Abstract:
In natural language processing, named entity recognition (NER) is the issue of figuring out
and arrange named elements referenced in unstructured content into pre-characterized
classifications. To compare, evaluate and develop a NER system, we need standard and
high-quality benchmark resources. But unfortunately, corpora in a huge amount are
available for many other languages but not for the Urdu language. Even though Urdu is a
rich language in all aspects and has more than 300 million speakers all over the world. As
state-of-the-art sequence labeling systems are heavily based on large amounts of domain specific knowledge and hand-crafted feature for efficient learning from small data. When
the dataset is in a large amount and high quality then the Named Entity Recognition (NER)

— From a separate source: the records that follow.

(* ===== verification/Uxn.v ===== *)
(** * An abstract specification of uxn's straight-line opcodes

    The stacks are lists of bytes, top first; an opcode with the flags short,
    return and keep pops its operands from one of them and pushes its results.
    [None] is a stack underflow.  Nothing here mentions registers, caches or
    the representation of the stacks in memory. *)
From S2P Require Import Prelude Jit StackCache.

(** ** Operands *)

Definition to_bytes (short : bool) (v : Z) : list Z :=
  if short then [v mod 256; v / 256] else [v].

Definition size_mask (short : bool) (v : Z) : Z := if short then u16 v else u8 v.

Definition pop1 (short : bool) (l : list Z) : option (Z * list Z) :=
  match short, l with
  | true, lo :: hi :: l => Some (hi * 256 + lo, l)
  | false, v :: l => Some (v, l)
  | _, _ => None
  end.

(** ** Operations on values *)

Definition compare_spec (n : opname) (a b : Z) : option bool :=
  match n with
  | EQU => Some (a =? b)
  | NEQ => Some (negb (a =? b))
  | GTH => Some (b <? a)
  | LTH => Some (a <? b)
  | _ => None
  end.

(** [ADD] ... [EOR], before truncation to the operand size. *)
Definition binary_spec (n : opname) (a b : Z) : option Z :=
  match n with
  | ADD => Some (a + b)
  | SUB => Some (a - b)
  | MUL => Some (a * b)
  | DIV => Some (if b =? 0 then 0 else a / b)
  | AND => Some (Z.land a b)
  | ORA => Some (Z.lor a b)
  | EOR => Some (Z.lxor a b)
  | _ => None
  end.

(** [SFT]: the low four bits of the second operand shift right, the high
    four left. *)
Definition shift_spec (a b : Z) : Z := Z.shiftl (Z.shiftr a (b mod 16)) (b / 16).

(** ** Opcodes that only change the current stack

    The bytes pushed, top first, and the stack below the operands. *)
Definition stack_spec (n : opname) (short : bool) (l : list Z) : option (list Z * list Z) :=
  match n with
  | INC => '(a, l) ← pop1 short l; Some (to_bytes short (size_mask short (a + 1)), l)
  | POP => '(_, l) ← pop1 short l; Some ([], l)
  | NIP => '(b, l) ← pop1 short l; '(_, l) ← pop1 short l; Some (to_bytes short b, l)
  | SWP =>
      '(b, l) ← pop1 short l; '(a, l) ← pop1 short l;
      Some (to_bytes short a ++ to_bytes short b, l)
  | ROT =>
      '(c, l) ← pop1 short l; '(b, l) ← pop1 short l; '(a, l) ← pop1 short l;
      Some (to_bytes short a ++ to_bytes short c ++ to_bytes short b, l)
  | DUP => '(a, l) ← pop1 short l; Some (to_bytes short a ++ to_bytes short a, l)
  | OVR =>
      '(b, l) ← pop1 short l; '(a, l) ← pop1 short l;
      Some (to_bytes short a ++ to_bytes short b ++ to_bytes short a, l)
  | EQU | NEQ | GTH | LTH =>
      '(b, l) ← pop1 short l; '(a, l) ← pop1 short l;
      r ← compare_spec n a b; Some ([if r : bool then 1 else 0], l)
  | ADD | SUB | MUL | DIV | AND | ORA | EOR =>
      '(b, l) ← pop1 short l; '(a, l) ← pop1 short l;
      r ← binary_spec n a b; Some (to_bytes short (size_mask short r), l)
  | SFT =>
      '(b, l) ← pop1 false l; '(a, l) ← pop1 short l;
      Some (to_bytes short (size_mask short (shift_spec a b)), l)
  | _ => None
  end.

(** ** Memory operands *)

(** A value at [addr]; the second byte of a short wraps within [wrap]. *)
Definition ram_read (short : bool) (wrap : Z -> Z) (ram : Z -> Z) (addr : Z) : Z :=
  if short then ram addr * 256 + ram (wrap (addr + 1)) else ram addr.

Definition ram_write (short : bool) (wrap : Z -> Z) (addr v : Z) (ram : Z -> Z) (a : Z) : Z :=
  if short then
    if a =? wrap (addr + 1) then v mod 256 else if a =? addr then v / 256 else ram a
  else if a =? addr then v else ram a.

(** ** The flags of an opcode byte

    The immediate jumps 0x20, 0x40 and 0x60 have no flags and the four LIT
    opcodes do not keep. *)
Definition op_immediate (op : Z) : bool := op mod 32 =? 0.
Definition op_short (op : Z) : bool := Z.testbit op 5 && negb (op_immediate op && (op <? 128)).
Definition op_return (op : Z) : bool := Z.testbit op 6 && negb (op_immediate op && (op <? 128)).
Definition op_keep (op : Z) : bool := Z.testbit op 7 && negb (op_immediate op).

(** The checks of the source and the bits of the opcode, for one byte. *)
Definition flags_agree (op : Z) : bool :=
  Bool.eqb (has_bit op BUXN_JIT_OP_2 && negb (is_imm_jump op)) (op_short op) &&
  Bool.eqb (has_bit op BUXN_JIT_OP_R && negb (is_imm_jump op)) (op_return op) &&
  Bool.eqb (has_bit op BUXN_JIT_OP_K && negb (is_imm_jump op)
      && negb (op =? 0x80) && negb (op =? 0xa0) && negb (op =? 0xc0) && negb (op =? 0xe0))
    (op_keep op).

Lemma flags_agree_all : forallb flags_agree (map Z.of_nat (seq 0 256)) = true.
Proof. vm_compute. reflexivity. Qed.

Lemma flags_bits c :
  is_u8 (current_opcode c) ->
  buxn_jit_op_flag_2 c = op_short (current_opcode c) /\
  buxn_jit_op_flag_r c = op_return (current_opcode c) /\
  buxn_jit_op_flag_k c = op_keep (current_opcode c).
Proof.
  intros Hop. set (op := current_opcode c) in *.
  unfold buxn_jit_op_flag_2, buxn_jit_op_flag_r, buxn_jit_op_flag_k. fold op.
  assert (In op (map Z.of_nat (seq 0 256))) as Hin.
  { replace op with (Z.of_nat (Z.to_nat op)) by mlia. apply in_map, in_seq. mlia. }
  clearbody op. pose proof (proj1 (forallb_forall flags_agree _) flags_agree_all op Hin) as Hb.
  unfold flags_agree in Hb. rewrite !andb_true_iff, !Bool.eqb_true_iff in Hb. tauto.
Qed.

(** ** The machine of the specification

    [false] is the working stack and [true] the return stack; [vm_pc] is the
    address after the opcode byte.  [vm_step] is [None] for a stack underflow
    or overflow and for the opcodes that leave the straight line. *)

Definition set_stack (flag_r : bool) (l : list Z) (st : bool -> list Z) (r : bool) : list Z :=
  if Bool.eqb r flag_r then l else st r.

Lemma set_stack_eq flag_r l st : set_stack flag_r l st flag_r = l.
Proof. unfold set_stack. by rewrite Bool.eqb_reflx. Qed.

Lemma set_stack_ne flag_r r l st : r <> flag_r -> set_stack flag_r l st r = st r.
Proof. intros Hne. unfold set_stack. by destruct r, flag_r. Qed.

Record vm := mkVm {
  vm_stacks : bool -> list Z;
  vm_ram : Z -> Z;
  vm_pc : Z;
}.

Definition put (flag : bool) (l : list Z) (s : vm) : option vm :=
  if (length l <=? 256)%nat then Some (mkVm (set_stack flag l (vm_stacks s)) (vm_ram s) (vm_pc s))
  else None.

Definition vm_step (n : opname) (op : Z) (s : vm) : option vm :=
  let short := op_short op in
  let flag := op_return op in
  let l := vm_stacks s flag in
  let below rest := if op_keep op then l else rest in
  let load short_addr wrap addr :=
    '(a, rest) ← pop1 short_addr l;
    put flag (to_bytes short (ram_read short wrap (vm_ram s) (addr a)) ++ below rest) s in
  let store short_addr wrap addr :=
    '(a, rest) ← pop1 short_addr l; '(v, rest) ← pop1 short rest;
    Some (mkVm (set_stack flag (below rest) (vm_stacks s)) (ram_write short wrap (addr a) v (vm_ram s)) (vm_pc s)) in
  let relative a := u16 (vm_pc s + s8 a) in
  match n with
  | STH =>
      '(a, rest) ← pop1 short l;
      put (negb flag) (to_bytes short a ++ vm_stacks s (negb flag))
        (mkVm (set_stack flag (below rest) (vm_stacks s)) (vm_ram s) (vm_pc s))
  | LDZ => load false u8 id
  | LDR => load false u16 relative
  | LDA => load true u16 id
  | STZ => store false u8 id
  | STR => store false u16 relative
  | STA => store true u16 id
  | LIT =>
      put flag (to_bytes short (ram_read short u16 (vm_ram s) (vm_pc s)) ++ l)
        (mkVm (vm_stacks s) (vm_ram s) (u16 (vm_pc s + (if short then 2 else 1))))
  | BRK | JMP | JCN | JSR | DEI | DEO | JCI | JMI | JSI => None
  | _ => '(new, rest) ← stack_spec n short l; put flag (new ++ below rest) s
  end.

(** The sizes of the operands an opcode pops, in the order of the pops. *)
Definition op_sizes (n : opname) (short : bool) : list bool :=
  match n with
  | BRK | LIT | JMI | JSI => []
  | INC | POP | DUP | STH | JMP | JSR => [short]
  | LDZ | LDR | DEI | JCI => [false]
  | LDA => [true]
  | JCN => [short; false]
  | STZ | STR | DEO | SFT => [false; short]
  | STA => [true; short]
  | ROT => [short; short; short]
  | _ => [short; short]
  end.

Lemma op_sizes_le n short : (length (op_sizes n short) <= 3)%nat.
Proof. destruct n; simpl; lia. Qed.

task can be solved in a better way and provides better results on a large amount of labeled
data, but the availability of labeled data in most of the languages is limited for training
purpose. One way is there are scarcely any limitations on identifiable words. Hence,
concluded the little amount of exampled data is troublesome. Subsequently, deliberately
built orthographic features and language-explicit information assets (e.g., gazetteers) are
broadly utilized for understanding this undertaking. Tragically, for new languages and new
domains, the task of identifying explicit language sources and feature extraction is mainly
an expensive process. As a result, it makes efficient NER system development adaptation
a challenge. Another way to makes an efficient NER system is the use of deep neural
network models that have achieved highest performance in the domain of natural language
processing (NLP). However, this performance highly depends on the availability of huge
amount of annotated data. The other way to get a better generalization from a small amount
of data is to deploy semi-supervised models that performs on small set of annotated
examples and a large set of unannotated data. Due to limited annotated data for many
Natural Language Processing (NLP) problems like NER for the Urdu language, we will
solve the NER problem using deep neural algorithms.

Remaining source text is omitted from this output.